TCR:2018年投入の『ルノー・メガーヌTCR』、テクニカルディテールを公表

 スイスに拠点を置くプライベーター・チーム、ブコビッチ・モータースポーツの手により、2018年のデビューを目指して開発が進められている新型『ルノー・メガーヌTCR』だが、先日のアナウンスに続き、開発中のマシンに関する技術詳細が明らかにされた。

 昨年2016年限りでシリーズの幕を降ろしたドイツの国内選手権であるDTCドイツ・ツーリングカー・カップでタイトルを獲得するなど、長年プラベーターチームとして活動してきたブコビッチ・モータースポーツは、フランスの本家ルノー・スポールの承認を得てこの4代目『ルノー・メガーヌ』をベースにTCR車両の開発に着手。

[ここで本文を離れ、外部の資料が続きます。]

Lemma without_WriteSelf R r msg s :
  (forall t, t ∈ waiters_ (sel r (sys_pair s)) -> t ∉ R) ->
  sys_WriteSelf r msg (without R s) = without R (sys_WriteSelf r msg s).
Proof.
  intros Hu. unfold sys_WriteSelf. rewrite without_upd. unfold sys_upd. f_equal. apply upd_ext.
  apply WriteSelf_ext. intros t Ht. by rewrite waiter_kept by eauto.
Qed.

Lemma without_calls R calls s :
  (forall c, c ∈ calls -> call_thread c ∉ R) ->
  fold_left apply_call calls (without R s) = without R (fold_left apply_call calls s).
Proof.
  revert s. induction calls as [|c calls IH]; intros s Hc; [done|]. cbn.
  rewrite <-IH by (intros c' ?; apply Hc; by right). f_equal.
  assert (call_thread c ∉ R) as Ht by (apply Hc; by left).
  destruct c as [t m|t st]; cbn in *; by rewrite without_set_waiter, waiter_kept.
Qed.

Lemma without_flush R s :
  (forall r c, c ∈ calls_ (sel r (sys_pair s)) -> call_thread c ∉ R) ->
  flush (without R s) = (without R (flush s).1, (flush s).2).
Proof.
  intros Hc. unfold flush. cbn [sys_pair without fst snd]. fold (without R s). rewrite without_calls; [done|].
  intros c [H|H]%elem_of_app; [by apply (Hc false)|by apply (Hc true)].
Qed.

(** ** Steps without the threads of [R] *)

Definition op_thread (op : ChanOp) : option Z :=
  match op with ChCall t _ _ _ | ChFinish t _ | ChThreadExit t => Some t | _ => None end.

Definition not_by (R : gset Z) (op : ChanOp) : Prop := forall t, op_thread op = Some t -> t ∉ R.

Definition keep {A} (R : gset Z) (r : ChannelSys * A) : ChannelSys * A := (without R r.1, r.2).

 新型メガーヌの持つ高いねじれ剛性と適切なサスペンションレイアウトは、TCRのベースモデルとして最適だと強調した上で、チームとして現在は空力開発に注力しフロント部での最適なダウンフォースレベルと冷却、およびインテークへの適切なフレッシュエア導入を両立させると同時に、リヤエンドはドラッグの最小化に腐心しているという。

 またルノー・スポールによるプロジェクト承認後は多くの有力サプライヤーが開発に参画し、ボッシュ・モータースポーツがエンジン管理、ECUパワーボックス、ダッシュボード、ワイヤハーネスなど、エレクトロニクス全体の監督を担当。

 フランスの高性能トランスミッション製造のスペシャリストである3MOは、彼らの手による最新のフロントドライブ用シーケンシャルギヤボックスをセレクトすると同時に、機械式LSD(リミテッド・スリップ・デファレンシャル)とそのセットアップデバイスを供給する。

 このシーケンシャルトランスミッションは、ホンダ・シビック・タイプRを始め、アウディRS3 LMSやセアト・レオン、フォルクスワーゲン・ゴルフGTIなど、主要なTCR車両にも供給されるスタンダードなものとなっている。

 そしてツーリングカーの世界ではおなじみである、ドイツKW製のショックアブソーバーは、ブコビッチ・モータースポーツとの共同開発による専用チューンのコイルオーバーをチョイスし、その足元にはOZ製のホイールを装着。

 マクファーソン形式のフロントは2WAYアジャスタブル・ダンパーでアンチロールバーとロールセンターの調整が可能。トーションビームのリヤにも2WAYアジャスタブル・ダンパーを採用し、こちらもアンチロールバーの調整が可能となり、両社ともにTCRシリーズからの指定を受けた認証サプライヤーとなっている。

 また心臓部となるエンジンは、スイスとオーストリアに囲まれた小国リヒテンシュタインに本拠地を置くエンジンチューナー、レーマン・モトーレンテクニーク社が開発を担当し、長年培ってきたターボチャージャーのノウハウを活用。1798ccの4気筒直噴ターボをレーストラック仕様の耐久性を維持しつつ、ライバル勢より少ない排気量から350PS/420Nmの出力を絞り出す。

 そのほか、クラッチにはドイツ・ザックス製のツインプレートを採用し、ブレーキはAPレーシング製でフロントは380mmのベンチレーテッドディスクに6ポッドキャリパー、リヤ2ポッドの構成となっている。

 スイス・サンクトマルグレーテンにあるチームのワークショップでは、現在も集中的なR&Dとコンストラクションの作業が行われており、この新型『ルノー・メガーヌTCR』は年内のシェイクダウンを予定。同時にカスタマーからの問い合わせ、受付も開始している。